Apr

29

How Team Rubicon Australia Is Changing the Veteran Narrative

At 6am this morning, ANZAC Day 2020, in streets all around Australia, hundreds of thousands of Australians joined together in a powerful show of solidarity. As the sun peeked over the horizon, the country stood in both uniforms and pajamas, to let Australia’s veterans know that their service and sacrifice will never be forgotten. 

 

ANZAC Day is a powerful reminder of the need to support Australian veterans. A large part of this, however, is changing the national narrative around what it means to be a veteran. 

According to Geoff Evans, CEO and Co-founder of Team Rubicon Australia (TRA), the term ‘veteran’ is often associated with an old man or someone who’s returned from a tour of East Timor or Afghanistan. It’s not often that one thinks of a veteran as a young female naval warfare officer who’s running 50 veterans and up to 150 other volunteers on the ground in south-east NSW to deliver disaster relief to people who have lost everything. 
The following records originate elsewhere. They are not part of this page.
(* ===== verification/Matcher.v ===== *)
(** * Routing by labels ([alerting/matcher.rs])

    What a notification channel accepts: conditions grouped in families, an
    [include] part read "or inside a family, and between families", and an
    [exclude] part that always wins. *)
From S2P Require Import Prelude.

Record MatchContext := {
  ctx_rule_uid : string;
  ctx_kind : string;
  ctx_tags : gmap string string;
}.

Module Condition.
Inductive Condition :=
| Tag (key value : string)
| Kind (value : string)
| Rule (value : string).

#[global] Instance eq_dec : EqDecision Condition.
Proof. solve_decision. Defined.

Definition holds (c : Condition) (ctx : MatchContext) : bool :=
  match c with
  | Tag key value => bool_decide (ctx_tags ctx !! key = Some value)
  | Kind value => bool_decide (ctx_kind ctx = value)
  | Rule value => bool_decide (ctx_rule_uid ctx = value)
  end.

Definition family (c : Condition) : string * string :=
  match c with
  | Tag key _ => ("tag", key)
  | Kind _ => ("kind", "")
  | Rule _ => ("rule", "")
  end.

Definition is_rule (c : Condition) : bool := match c with Rule _ => true | _ => false end.
End Condition.
Notation Condition := Condition.Condition.

Module ChannelMatcher.
Record ChannelMatcher := { include : list Condition; exclude : list Condition }.

Definition default : ChannelMatcher := {| include := []; exclude := [] |}.

Definition is_empty (m : ChannelMatcher) : bool :=
  match include m, exclude m with [], [] => true | _, _ => false end.

Definition len (m : ChannelMatcher) : nat := (length (include m) + length (exclude m))%nat.

Definition device_part (m : ChannelMatcher) : ChannelMatcher :=
  let keep := filter (fun c => Condition.is_rule c = false) in
  {| include := keep (include m); exclude := keep (exclude m) |}.

Definition rule_values (m : ChannelMatcher) : list string * list string :=
  let pick := omap (fun c => match c with Condition.Rule value => Some value | _ => None end) in
  (pick (include m), pick (exclude m)).

(** The families present, each once, in order of first appearance. *)
Definition families (conditions : list Condition) : list (string * string) :=
  foldl (fun fs c => if decide (Condition.family c ∈ fs) then fs else fs ++ [Condition.family c])
        [] conditions.

Definition accepts (m : ChannelMatcher) (ctx : MatchContext) : bool :=
  if existsb (fun c => Condition.holds c ctx) (exclude m) then false
  else match include m with
       | [] => true
       | _ =>
           forallb (fun family =>
             existsb (fun c => Condition.holds c ctx)
               (filter (fun c => Condition.family c = family) (include m)))
             (families (include m))
       end.
End ChannelMatcher.
Notation ChannelMatcher := ChannelMatcher.ChannelMatcher.

(** ** Facts *)

Lemma elem_of_families cs f :
  f ∈ ChannelMatcher.families cs <-> exists c, c ∈ cs /\ Condition.family c = f.
Proof.
  unfold ChannelMatcher.families.
  assert (forall fs, f ∈ foldl (fun fs c => if decide (Condition.family c ∈ fs) then fs
                               else fs ++ [Condition.family c]) fs cs <->
            f ∈ fs \/ exists c, c ∈ cs /\ Condition.family c = f) as H.
  { induction cs as [|c cs IH]; intros fs; simpl; [set_solver|]. rewrite IH.
    case_decide; set_solver. }
  rewrite H. set_solver.
Qed.

Lemma accepts_spec m ctx :
  ChannelMatcher.accepts m ctx = true <->
  (forall c, c ∈ ChannelMatcher.exclude m -> Condition.holds c ctx = false) /\
  (forall c, c ∈ ChannelMatcher.include m ->
     exists c', c' ∈ ChannelMatcher.include m /\ Condition.family c' = Condition.family c /\
                Condition.holds c' ctx = true).
Proof.
  unfold ChannelMatcher.accepts.
  destruct (existsb _ (ChannelMatcher.exclude m)) eqn:He.
  { apply existsb_elem in He as (c & ? & ?). naive_solver congruence. }
  assert (forall c, c ∈ ChannelMatcher.exclude m -> Condition.holds c ctx = false) as Hx.
  { intros c Hc. apply not_true_iff_false. intros Hh.
    apply not_true_iff_false in He. apply He, existsb_elem. eauto. }
  assert (forall l, forallb (fun family => existsb (fun c => Condition.holds c ctx)
              (filter (fun c => Condition.family c = family) l)) (ChannelMatcher.families l) = true <->
            forall c, c ∈ l -> exists c', c' ∈ l /\ Condition.family c' = Condition.family c /\
                                Condition.holds c' ctx = true) as Hi.
  { intros l. rewrite forallb_elem. setoid_rewrite elem_of_families.
    setoid_rewrite existsb_elem. setoid_rewrite list_elem_of_filter. naive_solver. }
  destruct (ChannelMatcher.include m) as [|c l] eqn:Hl.
  - split; [|done]. intros _. split; [done|]. by intros c ?%elem_of_nil.
  - rewrite (Hi (c :: l)). naive_solver.
Qed.

(** ** Properties *)

(** A channel accepts an alert exactly when no excluded condition holds and
    every included condition has, in its own family, an included condition that
    holds: "or" inside a family, "and" between families, exclusion first.  An empty
    filter accepts everything, and whatever a filter accepts, the device part of it
    that the preview evaluates accepts too. *)
Theorem channel_filter_reads_as_documented m ctx :
  (ChannelMatcher.accepts m ctx = true <->
   (forall c, c ∈ ChannelMatcher.exclude m -> Condition.holds c ctx = false) /\
   (forall c, c ∈ ChannelMatcher.include m ->
      exists c', c' ∈ ChannelMatcher.include m /\ Condition.family c' = Condition.family c /\
                 Condition.holds c' ctx = true)) /\
  (ChannelMatcher.is_empty m = true -> ChannelMatcher.accepts m ctx = true) /\
  (ChannelMatcher.accepts m ctx = true ->
   ChannelMatcher.accepts (ChannelMatcher.device_part m) ctx = true).
Proof.
  split; [apply accepts_spec|]. split.
  - unfold ChannelMatcher.is_empty. destruct m as [[] []]; by simpl.
  - rewrite !accepts_spec. intros [Hx Hi]. simpl. split; intros c [Hr Hc]%list_elem_of_filter.
    + by apply Hx.
    + destruct (Hi c Hc) as (c' & ? & Hf & ?). exists c'. split; [|done].
      apply list_elem_of_filter. split; [|done]. by destruct c, c'.
Qed.

Lemma channel_filter_reads_as_documented_witness :
  let m := {| ChannelMatcher.include := [Condition.Tag "site" "cellar"; Condition.Tag "site" "attic";
                                         Condition.Rule "disk_full"];
              ChannelMatcher.exclude := [Condition.Tag "role" "lab"] |} in
  let ctx := {| ctx_rule_uid := "disk_full"; ctx_kind := "snmp";
                ctx_tags := {["site" := "attic"]} |} in
  ChannelMatcher.accepts m ctx = true /\
  ChannelMatcher.accepts (ChannelMatcher.device_part m) ctx = true.
Proof.
  intros m ctx. split; [reflexivity|].
  apply (channel_filter_reads_as_documented m ctx). reflexivity.
Defined.
(* ===== verification/Cycle.v ===== *)
(** * One evaluation cycle ([alerting/cycle.rs])

    [plan_cycle] takes the rules with what the metric store answered, the stored
    alerts, the topology, the silences, the overrides and the baselines, and returns
    the new states, the messages, the history and the frozen fingerprints.  It does no
    input or output; the baselines it updates are threaded through. *)
From Stdlib Require Import Ascii.
From S2P Require Import Prelude Text Float64 Chrono Model Machine Suppress Silence Overrides Baseline Group.

Definition UNKNOWN_TARGET : string := "no device".
Definition FORGOTTEN_TARGET_REASON : string := "device removed or disabled".

Record SeriesPoint := { sp_labels : gmap string string; sp_value : f64; sp_ts_ms : Z }.

Record StoredAlert := {
  sa_fingerprint : string;
  sa_rule_uid : string;
  sa_target_id : option TargetId;
  sa_series_key : string;
  sa_labels : gmap string string;
  sa_state : AlertState;
}.

(** [ob_series] is [None] when the query failed. *)
Record RuleObservations := { ob_rule : Rule; ob_series : option (list SeriesPoint) }.

(** ** Baselines in memory *)

Record BaselineStore := {
  bs_series : gmap string SeriesBaseline;
  bs_buckets : gmap (string * Z) Bucket;
  bs_dirty_series : gset string;
  bs_dirty_buckets : gset (string * Z);
}.

Definition BaselineStore_new (series : gmap string SeriesBaseline)
    (buckets : gmap (string * Z) Bucket) : BaselineStore :=
  {| bs_series := series; bs_buckets := buckets;
     bs_dirty_series := ∅; bs_dirty_buckets := ∅ |}.

(** Iteration over a hash set: in no particular order, on which nothing depends. *)
Definition dirty (s : BaselineStore) : list (string * Z * Bucket) :=
  omap (fun key => bucket ← bs_buckets s !! key; Some (key, bucket)) (elements (bs_dirty_buckets s)).

Definition dirty_series (s : BaselineStore) : list (string * SeriesBaseline) :=
  omap (fun key => series ← bs_series s !! key; Some (key, series)) (elements (bs_dirty_series s)).

Record HistoryEntry := {
  he_fingerprint : string;
  he_rule_uid : string;
  he_target_id : option TargetId;
  he_transition : Transition;
  he_severity : Severity;
  he_value : option f64;
  he_reason : string;
  he_at : DateTime;
}.

Record CycleOutcome := {
  co_alerts : list AlertOutcome;
  co_groups : list AlertGroup;
  co_history : list HistoryEntry;
  co_carried_over : list string;
}.

(** ** From a series to its target *)

Record TargetIndex := {
  ti_by_id : gmap TargetId TargetNode;
  ti_by_name : gmap string TargetId;
  ti_by_address : gmap string TargetId;
}.

Definition TargetIndex_new (targets : list TargetNode) : TargetIndex := {|
  ti_by_id := foldl (fun m t => <[tn_id t := t]> m) ∅ targets;
  ti_by_name := foldl (fun m t => <[tn_name t := tn_id t]> m) ∅ targets;
  ti_by_address := foldl (fun m t => <[tn_address t := tn_id t]> m) ∅ targets;
|}.

Definition resolve_target (i : TargetIndex) (labels : gmap string string) : option TargetNode :=
  if carries_target_id labels then
    find_map (fun label =>
      raw ← labels !! label; id ← parse_i64 raw; ti_by_id i !! id) TARGET_ID_LABELS
  else
    match find_map (fun label =>
            name ← labels !! label; id ← ti_by_name i !! name; ti_by_id i !! id)
            TARGET_NAME_LABELS with
    | Some node => Some node
    | None =>
        find_map (fun label =>
          address ← labels !! label;
          let host := match rsplit_once ":"%char address with
                      | Some (h, _) => h
                      | None => address
                      end in
          id ← match ti_by_address i !! address with
               | Some id => Some id
               | None => ti_by_address i !! host
               end;
          ti_by_id i !! id) TARGET_ADDRESS_LABELS
    end.

Definition is_live (i : TargetIndex) (id : TargetId) : bool :=
  is_some_and (ti_by_id i !! id) tn_enabled.

Definition is_orphan (i : TargetIndex) (alert : StoredAlert) : bool :=
  match sa_target_id alert with
  | Some id => negb (is_live i id)
  | None => carries_target_id (sa_labels alert)
  end.

Record Candidate := {
  cd_fingerprint : string;
  cd_target : option TargetNode;
  cd_point : SeriesPoint;
}.

Definition bears_current_name (c : Candidate) : bool :=
  match cd_target c with
  | None => true
  | Some target =>
      forallb (fun n => bool_decide (n = tn_name target))
        (omap (fun l => sp_labels (cd_point c) !! l) TARGET_NAME_LABELS)
  end.

(** The source keeps the position of the rule in the observations; the entry here
    carries the rule found there. *)
Record Evaluated := {
  ev_fingerprint : string;
  ev_rule : Rule;
  ev_target_id : option TargetId;
  ev_target_name : string;
  ev_series_key : string;
  ev_labels : gmap string string;
  ev_state : AlertState;
  ev_transition : option Transition;
  ev_value : option f64;
  ev_score : option f64;
  ev_threshold : f64;
}.

(** Why a transition did not notify, for the history. *)
Definition history_reason (state : AlertState) (now : DateTime) : string :=
  if learning state then "learning: would have fired"
  else if suppressed state then
    match suppressed_by state with
    | Some culprit => ("suppressed: device " +:+ display_i64 culprit +:+ " unreachable")%string
    | None => "suppressed by dependency"
    end
  else if silenced state then "maintenance window"
  else if is_acked state now then
    match acked_by state with
    | Some who => ("acknowledged by " +:+ who)%string
    | None => "acknowledged"
    end
  else "".

Section Cycle.
Context {C : Calendar}.

Record CycleInput := {
  in_now : DateTime;
  in_observations : list RuleObservations;
  in_targets : list TargetNode;
  in_previous : list StoredAlert;
  in_silences : list Silence;
  in_overrides : list RuleOverride;
  in_unacked_after : option Duration;
}.

(** ** Evaluating a point *)

Definition evaluate_point (rule : Rule) (effective : Effective) (active : bool)
    (series_key : string) (point : SeriesPoint) (now : DateTime) (baselines : BaselineStore) :
    bool * option f64 * bool * BaselineStore :=
  match r_kind rule with
  | RuleKind.Threshold | RuleKind.Predict =>
      (Operator.holds (r_operator rule) (sp_value point) (eff_threshold effective)
         (eff_clear_threshold effective) active, None, false, baselines)
  | RuleKind.Anomaly =>
      let bucket_index := bucket_of now in
      let series := bs_series baselines !! series_key ?? SeriesBaseline_new now in
      let is_first_sight := updates series =? 0 in
      let bucket := bs_buckets baselines !! (series_key, bucket_index) ?? Bucket_default in
      let verdict := evaluate series bucket (sp_value point) now (r_params rule) in
      let baselines' := {|
        bs_series :=
          <[series_key := {| first_seen := first_seen series;
                             updates := u64_saturating_add (updates series) 1 |}]>
            (bs_series baselines);
        bs_buckets :=
          <[(series_key, bucket_index) := observe bucket (sp_value point) (r_params rule)]>
            (bs_buckets baselines);
        bs_dirty_series :=
          if is_first_sight then {[series_key]} ∪ bs_dirty_series baselines
          else bs_dirty_series baselines;
        bs_dirty_buckets := {[(series_key, bucket_index)]} ∪ bs_dirty_buckets baselines;
      |} in
      (av_exceeds verdict, av_score verdict, av_learning verdict, baselines')
  end.
(** What holds of the queue and the plan after a line is planned: [P] until the line
    is routed, [Q] from then on. *)
Lemma plan_item_ind (P Q : Queue -> Plan -> Prop) g w item :
  g ∈ groups -> item ∈ ag_items g ->
  P (wk_queue w) (wk_plan w) ->
  (forall q p, P q p -> P (fst (purge_fingerprint q (gi_fingerprint item))) p) ->
  (forall q p p', P q p -> frame p p' -> P q p') ->
  (forall q p, P q p -> Q q p) ->
  (forall q p p', Q q p -> frame p p' -> Q q p') ->
  (forall r item' q p q' p', gi_fingerprint item' = gi_fingerprint item -> Q q p ->
     routes' r item' q p q' p' -> Q q' p') ->
  let w' := plan_item active policy ledger now g w item in Q (wk_queue w') (wk_plan w').
Proof.
  intros Hg Hi HP Hpurge Hplan HPQ HplanQ Hroute. unfold plan_item.
  set (w1 := count_change item now _).
  assert (HP1 : P (wk_queue w1) (wk_plan w1)).
  { unfold w1, count_change. destruct (counts _); simpl; by eapply Hplan. }
  destruct (wk_flap_holds w1 !! gi_fingerprint item) as [until|].
  { simpl. apply HPQ. eapply Hplan; [apply Hpurge, HP1|]. split_and!; simpl; set_solver. }
  destruct (detect_flapping_spec item w1) as (Hfp & Hpres & Hq & Hfr & _).
  destruct (detect_flapping policy item now w1) as [w2 item2]. simpl in *.
  assert (HP2 : Q (wk_queue w2) (wk_plan w2)).
  { apply HPQ. eapply Hplan; [|exact Hfr].
    destruct Hq as [->| ->]; [done|by apply Hpurge]. }
  set (targets := filter _ active).
  destruct targets as [|t0 ts] eqn:Ht; [done|]. rewrite <-Ht. clear t0 ts Ht.
  case_bool_decide as Hu; simpl.
  - assert (item2 = item) as ->.
    { destruct Hpres as [->|(_ & _ & n & ->)]; [done|]. by simpl in Hu. }
    destruct (handoff_spec g item (wk_queue w2) (wk_plan w2) Hg Hi Hu) as [(E1 & E2)|(r & Hr)].
    + rewrite E1. by eapply HplanQ.
    + by eapply Hroute.
  - apply (foldl_invariant (fun qp => Q (fst qp) (snd qp))); [done|].
    intros [q p] r [Hchan Hact]%list_elem_of_filter HPqp.
    eapply Hroute; [exact Hfp|exact HPqp|]. apply route_spec. intros Href.
    split_and!; [done| |done|done|by rewrite bool_decide_false].
    by exists item.
Qed.

(** The cycle read line by line. *)
Definition lines_of (gs : list AlertGroup) : list (AlertGroup * GroupItem) :=
  gs ≫= fun g => pair g <$> ag_items g.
Team Rubicon Australia is an international disaster response nonprofit that unites the skills and experiences of military veterans with first responders to rapidly provide relief to communities in need. Geoff was in the Army for 20 years and when medically discharged due to injury in 2010, he experienced an acute loss of purpose and identity. It is those things, according to Geoff, that TRA gives back to its volunteers, 85% of whom are veterans. 

The TRA Journey

Since it was founded in 2017, TRA has conducted 22 disaster relief missions both in Australia and overseas. During the bushfires, it was operating in East Gippsland, south-east NSW, the Adelaide Hills and Kangaroo Island, as well as conducting a drought-relief mission across NSW. 

TRA’s virtue is that it achieves two mutually supporting objectives. The veterans who volunteer benefit from a huge boost in self-esteem and purpose from doing solid, meaningful work, and in many cases getting skilled up for paid civilian employment. They communities they help also benefit enormously, not least because the volunteers are so effective down to their military background. 

Why veterans make good first responders

“Veterans have amazing skills and experience and when they leave the military these skills are not utilised,” said Geoff. 

[In establishing TRA], we saw an opportunity to put those skills and experience to work. In Australia, the emergency services and Army do a fantastic job, but once they withdraw there’s no one there in the recovery space. Now, when those organisations withdraw, they are handing over to us.

Veterans are ideally suited to working in the disaster relief environment because of their skills and experience. If you can operate in a war zone you can operate in a disaster zone. We’re not concerned about your gender or what you did before you joined; it’s what you can contribute now. If you’ve got the skills, the ability and the time, we’ve got the opportunity.”

Geoff says the value veterans bring include highly developed leadership skills, initiative, resourcefulness, self-sufficiency and an inherent attitude of service above self.

‘They’re just such a remarkable workforce,’ he says. ‘It really upsets me that when industry and business think about hiring a veteran, they think they’re taking on a problem. It’s the opposite.’

Services TRA offers

When TRA arrives in a community, often one that is getting no assistance from anyone else, it provides such services as sifting through the ashes of destroyed houses looking for personal mementos, clearing fallen trees, cleaning up debris, fencing repairs, welfare assistance and staging community events.

They often accompany survivors when they return to what’s left of their house for the first time — obviously, an intensely distressing time for many people.

‘They are usually completely overwhelmed,’ says Geoff. ‘We work with them through the day, recovering their possessions, clearing off the block and usually, by the end of the day, they’re a different person. What we have actually done, is help them take the first step in their recovery. Once they have taken that first momentous step, they can take another, and another.’

TRA recognises that apart from familiarising volunteers with its procedures there’s not much they need to teach former military personnel.

‘We don’t waste time and money training people when the Australian Government has already spent millions of dollars training them,’ says Geoff.

What’s next

Preparing its volunteers for paid employment and encouraging them to pursue it has made TRA a victim of its own success. One of the biggest problems TRA has is people leaving the organisation, not because they want to leave, but because they’ve been built up enough that they’re able to transition to paid employment. 

The Government has recognised this and has provided $15 million to TRA, Soldier On and the RSL to roll out employment-related programs through a one-off grants package. 

TRA’s immediate plans are to recruit new volunteers and expand the number of disaster relief teams around Australia. They are also working with businessman Andrew Forrest’s charity the Minderoo Foundation to become part of a national framework for better managing what are known as ‘spontaneous volunteers’ (volunteers who arrive unsolicited at disaster sites to help), in cooperation with the corporate sector.